岡山大,テラヘルツ顕微鏡でコロナのタンパク質検出

岡山大学の研究グループは,テラヘルツ波ケミカル顕微鏡を用いた微量検体中の新型コロナウイルス内に存在するNタンパク質の高感度検出に成功した(ニュースリリース)。

新型コロナウイルスの拡大では,感染者を特定するためにPCR検査や抗原検査などさまざまな検査方法が実施され,迅速正確にウイルスを検出することで感染拡大を防ぐことが重要であることが認識された。
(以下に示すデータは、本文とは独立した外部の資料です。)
(* ===== verification/Types.v ===== *)
(** * The objects the data layer returns ([lib/types.ts], [lib/data.ts])

    One record per interface, one field per property, named
    [<Interface>_<property>].  A property declared optional, or one the mappers
    of [lib/data.ts] leave out, has an [option] type; [None] stands for
    [undefined] (or [null], which the readers treat alike).  Properties whose
    declared type is a union of string literals are plain strings: the mappers
    copy them from the database unchecked. *)
From S2P Require Import Prelude.
From Stdlib Require Import ZArith.

(** [type SubjectType] *)
Inductive SubjectType := USER | GROUP | SERVICE.
#[global] Instance SubjectType_eq_dec : EqDecision SubjectType.
Proof. solve_decision. Defined.

(** [type ResourceType] *)
Inductive ResourceType := STANDARD | BROWSER | BACKGROUND.
#[global] Instance ResourceType_eq_dec : EqDecision ResourceType.
Proof. solve_decision. Defined.

Definition string_of_SubjectType (t : SubjectType) : string :=
  match t with USER => "USER" | GROUP => "GROUP" | SERVICE => "SERVICE" end.

Definition string_of_ResourceType (t : ResourceType) : string :=
  match t with
  | STANDARD => "STANDARD" | BROWSER => "BROWSER" | BACKGROUND => "BACKGROUND"
  end.

(** [protocol: 'TCP' | 'UDP'] *)
Inductive Protocol := TCP | UDP.
Definition string_of_Protocol (p : Protocol) : string :=
  match p with TCP => "TCP" | UDP => "UDP" end.

(** [status: 'active' | 'inactive'] *)
Inductive UserStatus := active | inactive.
Definition string_of_UserStatus (s : UserStatus) : string :=
  match s with active => "active" | inactive => "inactive" end.

Record Subject := mkSubject {
  Subject_id : string;
  Subject_name : string;
  Subject_type : SubjectType;
  Subject_displayLabel : string
}.

Record User := mkUser {
  User_id : string;
  User_name : string;
  User_type : SubjectType;
  User_displayLabel : string;
  User_email : string;
  User_status : string;
  User_role : option string;
  User_groups : list string;
  User_certificateIdentity : option string;
  User_createdAt : string
}.

Record Group := mkGroup {
  Group_id : string;
  Group_name : string;
  Group_type : SubjectType;
  Group_displayLabel : string;
  Group_description : string;
  Group_memberCount : nat;
  Group_resourceCount : nat;
  Group_createdAt : string;
  Group_updatedAt : option string
}.

Record ServiceAccount := mkServiceAccount {
  ServiceAccount_id : string;
  ServiceAccount_name : string;
  ServiceAccount_type : SubjectType;
  ServiceAccount_displayLabel : string;
  ServiceAccount_status : string;
  ServiceAccount_associatedResourceCount : Z;
  ServiceAccount_createdAt : string
}.

Record GroupMember := mkGroupMember {
  GroupMember_userId : string;
  GroupMember_userName : string;
  GroupMember_email : string
}.

Record Resource := mkResource {
  Resource_id : string;
  Resource_name : string;
  Resource_type : string;
  Resource_address : string;
  Resource_protocol : string;
  Resource_portFrom : option Z;
  Resource_portTo : option Z;
  Resource_alias : option string;
  Resource_description : string;
  Resource_remoteNetworkId : option string;
  Resource_firewallStatus : option string
}.

Record Connector := mkConnector {
  Connector_id : string;
  Connector_name : string;
  Connector_status : string;
  Connector_version : string;
  Connector_hostname : string;
  Connector_remoteNetworkId : string;
  Connector_lastSeen : string;
  Connector_installed : bool;
  Connector_lastPolicyVersion : Z;
  Connector_lastSeenAt : option string;
  Connector_privateIp : option string;
  Connector_revoked : option bool
}.

Record RemoteNetwork := mkRemoteNetwork {
  RemoteNetwork_id : string;
  RemoteNetwork_name : string;
  RemoteNetwork_location : string;
  RemoteNetwork_connectorCount : nat;
  RemoteNetwork_onlineConnectorCount : nat;
  RemoteNetwork_resourceCount : nat;
  RemoteNetwork_createdAt : string;
  RemoteNetwork_updatedAt : option string
}.

Record Agent := mkAgent {
  Agent_id : string;
  Agent_name : string;
  Agent_status : string;
  Agent_version : string;
  Agent_hostname : string;
  Agent_remoteNetworkId : string;
  Agent_connectorId : option string;
  Agent_revoked : option bool;
  Agent_installed : option bool;
  Agent_lastSeen : option string;
  Agent_lastSeenAt : option string
}.

Record AccessRule := mkAccessRule {
  AccessRule_id : string;
  AccessRule_name : string;
  AccessRule_resourceId : string;
  AccessRule_allowedGroups : list string;
  AccessRule_enabled : bool;
  AccessRule_createdAt : string;
  AccessRule_updatedAt : string
}.

(** [interface ConnectorLog] of [lib/data.ts]. *)
Record ConnectorLog := mkConnectorLog {
  ConnectorLog_id : Z;
  ConnectorLog_timestamp : string;
  ConnectorLog_message : string
}.

(** The part of a subject that the picker remembers. *)
Record SelectedSubject := mkSelected {
  Selected_id : string;
  Selected_type : SubjectType;
  Selected_label : string
}.

(** Diagnostics. *)
Record ConnectorDiagnostic := mkConnectorDiagnostic {
  ConnectorDiagnostic_id : string;
  ConnectorDiagnostic_name : string;
  ConnectorDiagnostic_status : string;
  ConnectorDiagnostic_streamActive : bool;
  ConnectorDiagnostic_stalenessSeconds : Z;
  ConnectorDiagnostic_lastSeenAt : option string;
  ConnectorDiagnostic_remoteNetworkId : string
}.

Record TunnelerDiagnostic := mkTunnelerDiagnostic {
  TunnelerDiagnostic_id : string;
  TunnelerDiagnostic_name : string;
  TunnelerDiagnostic_status : string;
  TunnelerDiagnostic_lastSeenAt : option string
}.

Record DiagnosticsData := mkDiagnosticsData {
  DiagnosticsData_connectors : list ConnectorDiagnostic;
  DiagnosticsData_tunnelers : list TunnelerDiagnostic
}.

Record PingResult := mkPingResult {
  PingResult_connectorId : string;
  PingResult_streamActive : bool;
  PingResult_stalenessSeconds : Z;
  PingResult_lastSeenAt : option string;
  PingResult_message : string
}.

Record TraceHop := mkTraceHop {
  TraceHop_type : string;
  TraceHop_id : string;
  TraceHop_name : string;
  TraceHop_status : string;
  TraceHop_healthy : bool
}.

Record AccessTrace := mkAccessTrace {
  AccessTrace_allowed : bool;
  AccessTrace_reason : string;
  AccessTrace_path : list TraceHop;
  AccessTrace_userGroups : list (string * string);
  AccessTrace_matchedRules : list (string * string * bool)
}.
しかし,PCR検査は,RNAの増幅に時間がかかる,抗原検査は,感度の不足により,感染直後にはウイルスを検出することが困難であるなどの課題があった。

今回研究グループは,Nタンパク質と選択的に結合するアプタマー(人工RNA)をテラヘルツ波ケミカル顕微鏡の検出面に固定化することで,テラヘルツ波ケミカル顕微鏡による500nL検体中のNタンパク質検出にはじめて成功した。

テラヘルツ波ケミカル顕微鏡は,岡山大学が独自に開発を行なった化学物質・生体関連物質の反応を検出することができる顕微鏡。これまでに,液体中の腫瘍細胞の検出や,全固体電池の断面電位分布の計測などが提案されている。
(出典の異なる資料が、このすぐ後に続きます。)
Lemma insert_connectors_ok r : preserves db_ok (insert_connectors r).
Proof. statement_start. db_ok_auto. Qed.

Lemma insert_agents_ok r : preserves db_ok (insert_agents r).
Proof. statement_start. db_ok_auto. Qed.

Lemma insert_resources_ok r : preserves db_ok (insert_resources r).
Proof. statement_start. db_ok_auto. Qed.

Lemma insert_access_rules_ok r : preserves db_ok (insert_access_rules r).
Proof. statement_start. db_ok_auto. Qed.

Lemma insert_access_rule_groups_ok r : preserves db_ok (insert_access_rule_groups r).
Proof. statement_start. db_ok_auto. Qed.

Lemma insert_connector_logs_ok c t m : preserves db_ok (insert_connector_logs c t m).
Proof.
  statement_start. db_ok_auto.
  - apply NoDup_key_snoc; [done|]. simpl. intros (r & Hr & Hin)%list_elem_of_fmap.
    apply ok_logs_seq0 in Hin. lia.
  - intros r [Hr| ->%list_elem_of_singleton]%elem_of_app; simpl; [|lia].
    apply ok_logs_seq0 in Hr. lia.
Qed.

Lemma upsert_meta_ok k v : preserves db_ok (upsert_meta k v).
Proof.
  statement_start. db_ok_auto. case_bool_decide as Hk.
  - rewrite <- list_fmap_compose. erewrite list_fmap_ext; [done|].
    intros i r _. simpl. case_decide; by simplify_eq/=.
  - by apply NoDup_key_snoc.
Qed.

Lemma delete_group_members_ok p : preserves db_ok (delete_group_members p).
Proof. statement_start. db_ok_auto. Qed.

(** The cascade is what keeps [access_rule_groups] free of dangling rules. *)
Lemma delete_access_rules_ok rid : preserves db_ok (delete_access_rules rid).
Proof.
  statement_start. db_ok_auto.
  intros r [Hne Hr]%list_elem_of_filter. apply ok_rule_groups_rule0 in Hr.
  apply list_elem_of_fmap in Hr as (x & Hx & Hin). rewrite Hx.
  apply list_elem_of_fmap_2, list_elem_of_filter. by rewrite <- Hx.
Qed.

(** An update that keeps the key column keeps the list of keys. *)
Lemma fmap_update_key {R K} (key : R → K) (P : R → Prop) `{∀ x, Decision (P x)}
  (f : R → R) (t : list R) :
  (∀ r, key (f r) = key r) →
  key <$> ((λ r, if decide (P r) then f r else r) <$> t) = key <$> t.
Proof.
  intros Hf. rewrite <- list_fmap_compose. apply list_fmap_ext.
  intros i r _. simpl. case_decide; [apply Hf|done].
Qed.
従来の検出手法と比較して,極微量の検体を検出できることが大きな特長だが,タンパク質サイズの検体への適用は行なわれていなかった。今回の成果では,実際のNタンパク質を使い,極微量検体の検出が可能であることを実証することができた。

研究グループは,この研究により,感染後すぐでウイルスが体内でほとんど増殖されておらず,従来法では診断が困難であったケースに対しても,迅速正確に診断を下せるようになる可能性があるとしている。